[MATERIAL SHOWN Boundary: Start]

(* ===== verification/Omnistorage.v ===== *)
(** * omnistorage.go: the entry point of the module

    The package re-exports what object declares and imports the packages of the built-in backends
    for their [init] functions, which register a factory each. *)

From S2P Require Import Prelude GoLib Errors ObjectTypes ObjectMemory PosixFs File Channel Sftp.

(** ** Re-exports *)

Definition ObjectInfo : Type := ObjectTypes.ObjectInfo.
Definition Features : Type := ObjectTypes.Features.
Definition HashType : Type := ObjectTypes.HashType.
Definition WriterOption : Type := ObjectTypes.WriterOption.
Definition ReaderOption : Type := ObjectTypes.ReaderOption.

Definition WithContentType : string -> WriterOption := ObjectTypes.WithContentType.
Definition WithMetadata : option (gmap string string) -> WriterOption := ObjectTypes.WithMetadata.
Definition WithOffset : Z -> ReaderOption := ObjectTypes.WithOffset.
Definition WithLimit : Z -> ReaderOption := ObjectTypes.WithLimit.
Definition ApplyWriterOptions : list WriterOption -> WriterConfig := ObjectTypes.ApplyWriterOptions.
Definition ApplyReaderOptions : list ReaderOption -> ReaderConfig := ObjectTypes.ApplyReaderOptions.

Definition ErrNotFound : error := err_object ObjErrNotFound.
Definition ErrPermissionDenied : error := err_object ObjErrPermissionDenied.
Definition ErrBackendClosed : error := err_object ObjErrBackendClosed.
Definition ErrNotSupported : error := err_object ObjErrNotSupported.
Definition ErrInvalidPath : error := err_object ObjErrInvalidPath.
Definition ErrWriterClosed : error := err_object ObjErrWriterClosed.

Definition HashMD5 : HashType := ObjectTypes.HashMD5.
Definition HashSHA1 : HashType := ObjectTypes.HashSHA1.
Definition HashSHA256 : HashType := ObjectTypes.HashSHA256.
Definition HashCRC32C : HashType := ObjectTypes.HashCRC32C.

Section entry.
Context `{SC : SftpClient} `{O : MapOrder}.

(** A value of the interface [Backend]: a backend of one of the built-in packages. *)
Inductive Backend :=
  | MemoryBackend (s : Mem.Store)
  | FileBackend (b : FileB.Backend)
  | ChannelBackend (b : Chan.Backend)
  | SftpBackend (b : SftpB.Backend).

(** What a factory makes may depend on the outside world, and change it: a backend is opened in
    the state [Srv] of [SftpClient]. *)
Definition opening : Type := Srv -> Srv * result error Backend.
Abbreviation registry := (gmap string (Registry.BackendFactory (Bk := opening))).

Definition made {A} (f : A -> Backend) (r : result error A) : result error Backend :=
  match r with Ok b => Ok (f b) | Err e => Err e end.

(** *** The [init] functions *)

Definition init_channel (r : registry) : result string registry :=
  Registry.Register "channel" (Some (fun config => Ok (fun s => (s, Ok (ChannelBackend (Chan.NewFromConfig config)))))) r.
Definition init_file (r : registry) : result string registry :=
  Registry.Register "file" (Some (fun config => Ok (fun s => (s, made FileBackend (FileB.NewFromConfig config))))) r.
Definition init_memory (r : registry) : result string registry :=
  Registry.Register "memory" (Some (fun config => Ok (fun s => (s, made MemoryBackend (Mem.NewFromConfig config))))) r.
Definition init_sftp (r : registry) : result string registry :=
  Registry.Register "sftp" (Some (fun config => Ok (fun s =>
    let '(s, b) := SftpB.NewFromConfig s config in (s, made SftpBackend b)))) r.

(** The packages imported for their registration, in the order of their paths; dropbox has no
    [init]. *)
Definition imports : list (registry -> result string registry) := [init_channel; init_file; init_memory; init_sftp].

(** Package initialization: [Err] is the panic of a [Register]. *)
Fixpoint initialize (inits : list (registry -> result string registry)) (r : registry) : result string registry :=
  match inits with
  | [] => Ok r
  | init :: inits => match init r with Ok r => initialize inits r | Err msg => Err msg end
  end.

(** *** The re-exported functions of the registry *)

Definition Register (name : string) (factory : option (Registry.BackendFactory (Bk := opening))) (r : registry) : result string registry :=
  Registry.Register name factory r.
Definition Open (name : string) (config : gmap string string) (r : registry) (s : Srv) : Srv * result error Backend :=
  match Registry.Open name config r with
  | Err e => (s, Err e)
  | Ok run => run s
  end.
Definition Backends (r : registry) : list string := Registry.Backends r.

End entry.

(** ** Properties *)

Section properties.
Context `{SC : SftpClient} `{O : MapOrder}.
Abbreviation registry := (gmap string (Registry.BackendFactory (Bk := opening))).

(** The registry of some factories under different names. *)
Definition named (l : list (string * Registry.BackendFactory (Bk := opening))) : list (registry -> result string registry) :=
  map (fun '(name, f) => Registry.Register name (Some f)) l.

Lemma initialize_named l r :
  NoDup l.*1 -> (forall name, name ∈ l.*1 -> r !! name = None) ->
  initialize (named l) r = Ok (list_to_map (reverse l) ∪ r).
Proof.
  revert r. induction l as [|[name f] l IH]; intros r Hnd Hr; cbn [named map initialize fmap list_fmap].
  - change (list_to_map (reverse [])) with (∅ : registry). by rewrite (left_id_L ∅ union).
  - cbn [fst fmap list_fmap] in Hnd. apply NoDup_cons in Hnd as [Hn Hnd]. unfold Registry.Register. rewrite Hr by by left.
    fold (named l). rewrite IH; [|done|].
    + f_equal. rewrite reverse_cons, list_to_map_app. cbn [list_to_map foldr fst snd].
      rewrite <-(assoc_L union). f_equal. by rewrite insert_empty, insert_union_singleton_l.
    + intros n Hin. rewrite lookup_insert_ne by (intros <-; done). apply Hr. by right.
Qed.

(** The built-in factories. *)
Definition builtins : list (string * Registry.BackendFactory (Bk := opening)) := [
  ("channel", fun config => Ok (fun s => (s, Ok (ChannelBackend (Chan.NewFromConfig config)))));
  ("file", fun config => Ok (fun s => (s, made FileBackend (FileB.NewFromConfig config))));
  ("memory", fun config => Ok (fun s => (s, made MemoryBackend (Mem.NewFromConfig config))));
  ("sftp", fun config => Ok (fun s => let '(s, b) := SftpB.NewFromConfig s config in (s, made SftpBackend b)))].

Lemma builtins_permuted inits :
  inits ≡ₚ imports -> initialize inits ∅ = Ok (list_to_map builtins).
Proof.
  intros Hp. change imports with (named builtins) in Hp. unfold named in Hp.
  apply Permutation_map_inv in Hp as (l & -> & Hl).
  assert (NoDup l.*1) as Hnd. { rewrite <-Hl. by repeat (constructor; [set_solver|]); constructor. }
  fold (named l). rewrite initialize_named by (done || by intros; apply lookup_empty).
  rewrite (right_id_L ∅ union). f_equal. apply list_to_map_proper.
  - by rewrite fmap_reverse, reverse_Permutation.
  - by rewrite reverse_Permutation.
Qed.

(** Claim C30. Importing the package, in whatever order the [init] functions run, never panics and
    registers exactly the channel, file, memory and sftp backends: [Backends] names them sorted,
    [Open] makes a backend of the named package from its configuration (only sftp touches the
    outside world, and fails as it does), any other name, dropbox included, is unknown, and
    registering one of the four again panics. *)
Theorem builtin_backends inits config s :
  inits ≡ₚ imports ->
  exists r, initialize inits ∅ = Ok r /\ Backends r = ["channel"; "file"; "memory"; "sftp"] /\
    Open "channel" config r s = (s, Ok (ChannelBackend (Chan.NewFromConfig config))) /\
    Open "file" config r s = (s, made FileBackend (FileB.NewFromConfig config)) /\
    Open "memory" config r s = (s, Ok (MemoryBackend Mem.New)) /\
    (let '(s', b) := SftpB.NewFromConfig s config in Open "sftp" config r s = (s', made SftpBackend b)) /\
    (forall name, ~ name ∈ Backends r -> exists e, Open name config r s = (s, Err e) /\ errors_Is e (ObjectSentinel ObjErrUnknownBackend) = true) /\
    ~ "dropbox" ∈ Backends r /\
    (forall name f, name ∈ Backends r -> exists msg, Register name (Some f) r = Err msg).
Proof.
  intros Hp. rewrite (builtins_permuted inits Hp). exists (list_to_map builtins). split; [done|].
  assert (forall name, name ∈ Backends (list_to_map builtins) <-> is_Some ((list_to_map builtins : registry) !! name)) as Hin.
  { intros name. unfold Backends, Registry.Backends. by rewrite elem_of_sort_strings, elem_of_range_keys. }
  assert (Backends (list_to_map builtins) = ["channel"; "file"; "memory"; "sftp"]) as HB.
  { apply (StronglySorted_unique String.le).
    - apply sort_strings_sorted.
    - by repeat constructor.
    - apply NoDup_Permutation; [unfold Backends, Registry.Backends; rewrite sort_strings_perm; apply NoDup_range_keys
        |by repeat (constructor; [set_solver|]); constructor|].
      intros name. rewrite Hin, <-not_eq_None_Some, <-not_elem_of_list_to_map. change (builtins.*1) with ["channel"; "file"; "memory"; "sftp"].
      destruct (decide (name ∈ ["channel"; "file"; "memory"; "sftp"])); tauto. }
  split_and!; [exact HB|done|done|done| | | |].
  - destruct (SftpB.NewFromConfig s config) as [s' b] eqn:E.
    change (Open "sftp" config (list_to_map builtins) s) with (let '(s, b) := SftpB.NewFromConfig s config in (s, made SftpBackend b)).
    by rewrite E.
  - intros name Hn. rewrite Hin in Hn. unfold Open, Registry.Open. destruct ((list_to_map builtins : registry) !! name) eqn:E; [by destruct Hn|].
    eexists. split; [done|]. done.
  - rewrite HB. set_solver.
  - intros name f [g Hg]%Hin. unfold Register, Registry.Register. rewrite Hg. by eexists.
Qed.

End properties.

Module Demo.
#[local] Existing Instance tree_order.

(** The packages initialised in the reverse order. *)
Lemma builtin_backends_witness :
  exists r, initialize (reverse (@imports Sftp.Demo.demo_client)) ∅ = Ok r /\ Backends r = ["channel"; "file"; "memory"; "sftp"] /\
    Open "file" {["root" := "/srv"]} r Sftp.Demo.server
      = (Sftp.Demo.server, Ok (FileBackend (FileB.New (FileB.mkConfig "/srv" true 493 420)))) /\
    exists e, Open "dropbox" ∅ r Sftp.Demo.server = (Sftp.Demo.server, Err e).
Proof.
  destruct (builtin_backends (reverse imports) {["root" := "/srv"]} Sftp.Demo.server) as (r & Hi & HB & _ & Hf & _); [by rewrite reverse_Permutation|].
  destruct (builtin_backends (reverse imports) ∅ Sftp.Demo.server) as (r' & Hi' & _ & _ & _ & _ & _ & Hu & Hd & _); [by rewrite reverse_Permutation|].
  rewrite Hi in Hi'. injection Hi' as <-. exists r. split_and!; [done|done|by rewrite Hf|].
  destruct (Hu "dropbox" Hd) as (e & He & _). by exists e.
Defined.
End Demo.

[MATERIAL SHOWN Boundary: End]

**TASK INSTRUCTIONS**
Using the entries above, say how many lines contain the string "repeat"; the number is the full reply.

**FINISHED EXERCISE**
3